* What you should do: After finding the line with "as (h1 & E1 & Hl1 & Hother1 & Hc1)." in the data below, set down exactly each line through the one with "- destruct (isFull", inclusive, and stop there.
------------------------
(** * The Deployer reconciler of directpv-operator

    A shallow embedding of [internal/controller/memcached_controller.go]:
    the [Reconcile] method of [DeployerReconciler], the two child-object
    builders, label derivation and image resolution, together with the
    parts of the Kubernetes client libraries the method calls.

    The cluster API (the Resource Store) is a finite map per kind, keyed by
    namespace and name.  Every API call first consults a list of injected
    faults, so a call can fail for reasons outside the model (network,
    stale version, admission); a pass returns, next to its result, the
    list of the calls it made with their answers. *)

From stdpp Require Import base strings list gmap fin_maps pretty.
From Stdlib Require Import ZArith Ascii.

Open Scope Z_scope.
Open Scope string_scope.
Open Scope list_scope.

(** ** Library types (k8s.io/apimachinery, metav1) *)

Inductive ConditionStatus := ConditionTrue | ConditionFalse | ConditionUnknown.

Record Condition := {
  Type_ : string;
  Status : ConditionStatus;
  Reason : string;
  Message : string;
  LastTransitionTime : option Z;
}.

Record OwnerReference := {
  ownerKind : string;
  ownerName : string;
  ownerController : bool;
}.

(** [types.NamespacedName], written namespace first. *)
Abbreviation NamespacedName := (string * string)%type.

Inductive StatusReason :=
  ReasonNotFound | ReasonAlreadyExists | ReasonConflict | ReasonInvalid
| ReasonOther.

(** A Go [error]: an API status error with its reason, or a plain error
    made by [fmt.Errorf]. *)
Inductive err :=
| StatusError (reason : StatusReason) (msg : string)
| PlainError (msg : string).

(** [apierrors.IsNotFound]. *)
Definition IsNotFound (e : err) : bool :=
  match e with
  | StatusError ReasonNotFound _ => true
  | _ => false
  end.

(** [err.Error()], what the verb %s prints. *)
Definition Error (e : err) : string :=
  match e with
  | StatusError _ msg => msg
  | PlainError msg => msg
  end.

#[global] Instance ConditionStatus_eq_dec : EqDecision ConditionStatus.
Proof. solve_decision. Defined.
#[global] Instance Condition_eq_dec : EqDecision Condition.
Proof. solve_decision. Defined.
#[global] Instance StatusReason_eq_dec : EqDecision StatusReason.
Proof. solve_decision. Defined.
#[global] Instance err_eq_dec : EqDecision err.
Proof. solve_decision. Defined.

(** ** The managed resource *)

(** Modelled from the spec: the [Deployer] type of [api/v1alpha1] is not
    among the sources.  The fields are the ones the spec's data model
    lists and the controller reads: [Name] and [Namespace], the finalizer
    tags and the deletion timestamp of the metadata, [Spec.Size] (an
    int32) and [Spec.ContainerPort], and [Status.Conditions]. *)
Record Deployer := {
  Name : string;
  Namespace : string;
  Finalizers : list string;
  DeletionTimestamp : option Z;
  Size : Z;
  ContainerPort : Z;
  Conditions : list Condition;
}.

Definition keyOf (d : Deployer) : NamespacedName := (Namespace d, Name d).

Definition withConditions (d : Deployer) (cs : list Condition) : Deployer :=
  {| Name := Name d; Namespace := Namespace d; Finalizers := Finalizers d;
     DeletionTimestamp := DeletionTimestamp d; Size := Size d;
     ContainerPort := ContainerPort d; Conditions := cs |}.

Definition withFinalizers (d : Deployer) (fs : list string) : Deployer :=
  {| Name := Name d; Namespace := Namespace d; Finalizers := fs;
     DeletionTimestamp := DeletionTimestamp d; Size := Size d;
     ContainerPort := ContainerPort d; Conditions := Conditions d |}.

Definition withSpecOf (d src : Deployer) : Deployer :=
  {| Name := Name d; Namespace := Namespace d; Finalizers := Finalizers d;
     DeletionTimestamp := DeletionTimestamp d; Size := Size src;
     ContainerPort := ContainerPort src; Conditions := Conditions d |}.
Lemma broadcastLoop_spec message order : forall h,
  NoDup order -> (forall c, c ∈ order -> c ∈ clients h) -> hubOk h ->
  exists h',
    broadcastLoop message order h = Ok h' /\
    lastFiles h' = lastFiles h /\
    (forall c, c ∉ order ->
       chans h' !! c = chans h !! c /\ (c ∈ clients h' <-> c ∈ clients h)) /\
    (forall c ch, c ∈ order -> chans h !! c = Some ch ->
       if isFull ch
       then ((c ∉ clients h') /\
             chans h' !! c = Some {| buf := buf ch; closed := true |})
       else (c ∈ clients h' /\
             chans h' !! c = Some {| buf := buf ch ++ [message]; closed := false |})) /\
    hubOk h'.
Proof.
  induction order as [|c rest IH]; intros h ND Hreg Hok.
  - exists h. simpl. repeat split; auto.
    intros c ch Hc. now apply elem_of_nil in Hc.
  - apply NoDup_cons in ND as [Hc ND].
    destruct (Hok c) as (ch & E & Ho); [apply Hreg; left|].
    destruct (broadcastTo_spec message h c ch E Ho)
      as (h1 & E1 & Hl1 & Hother1 & Hc1).
    simpl. rewrite E1.
    destruct (IH h1 ND) as (h' & E' & Hl' & Hout' & Hin' & Hok').
    { intros c' Hc'. assert (c' <> c) by (intros ->; contradiction).
      apply Hother1; [assumption|]. apply Hreg. now right. }
    { intros c' Hc'. destruct (decide (c' = c)) as [->|N].
      - destruct (isFull ch); destruct Hc1 as [H1 H2]; [contradiction|].
        eexists. split; [exact H2|reflexivity].
      - destruct (Hother1 c' N) as [H1 H2]. rewrite H1. apply Hok, H2, Hc'. }
    exists h'. split; [exact E'|]. split; [congruence|]. split; [|split].
    + intros c' Hc'. rewrite not_elem_of_cons in Hc'. destruct Hc' as [N Hc'].
      destruct (Hout' c' Hc') as [H1 H2]. destruct (Hother1 c' N) as [H3 H4].
      rewrite H1, H2. tauto.
    + intros c' ch' Hc' Ech'. apply elem_of_cons in Hc' as [->|Hc'].
      * rewrite E in Ech'. injection Ech' as <-.
        destruct (Hout' c Hc) as [H1 H2]. rewrite H1.
        destruct (isFull ch); destruct Hc1 as [H3 H4]; (split; [|exact H4]).
        -- intros X. apply H3, H2, X.
        -- apply H2, H3, Hreg. left.
      * assert (c' <> c) by (intros ->; contradiction).
        apply Hin'; [assumption|]. destruct (Hother1 c') as [-> _]; assumption.
    + exact Hok'.
Qed.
------------------------
* Completed exercise:
      as (h1 & E1 & Hl1 & Hother1 & Hc1).
    simpl. rewrite E1.
    destruct (IH h1 ND) as (h' & E' & Hl' & Hout' & Hin' & Hok').
    { intros c' Hc'. assert (c' <> c) by (intros ->; contradiction).
      apply Hother1; [assumption|]. apply Hreg. now right. }
    { intros c' Hc'. destruct (decide (c' = c)) as [->|N].
      - destruct (isFull ch); destruct Hc1 as [H1 H2]; [contradiction|].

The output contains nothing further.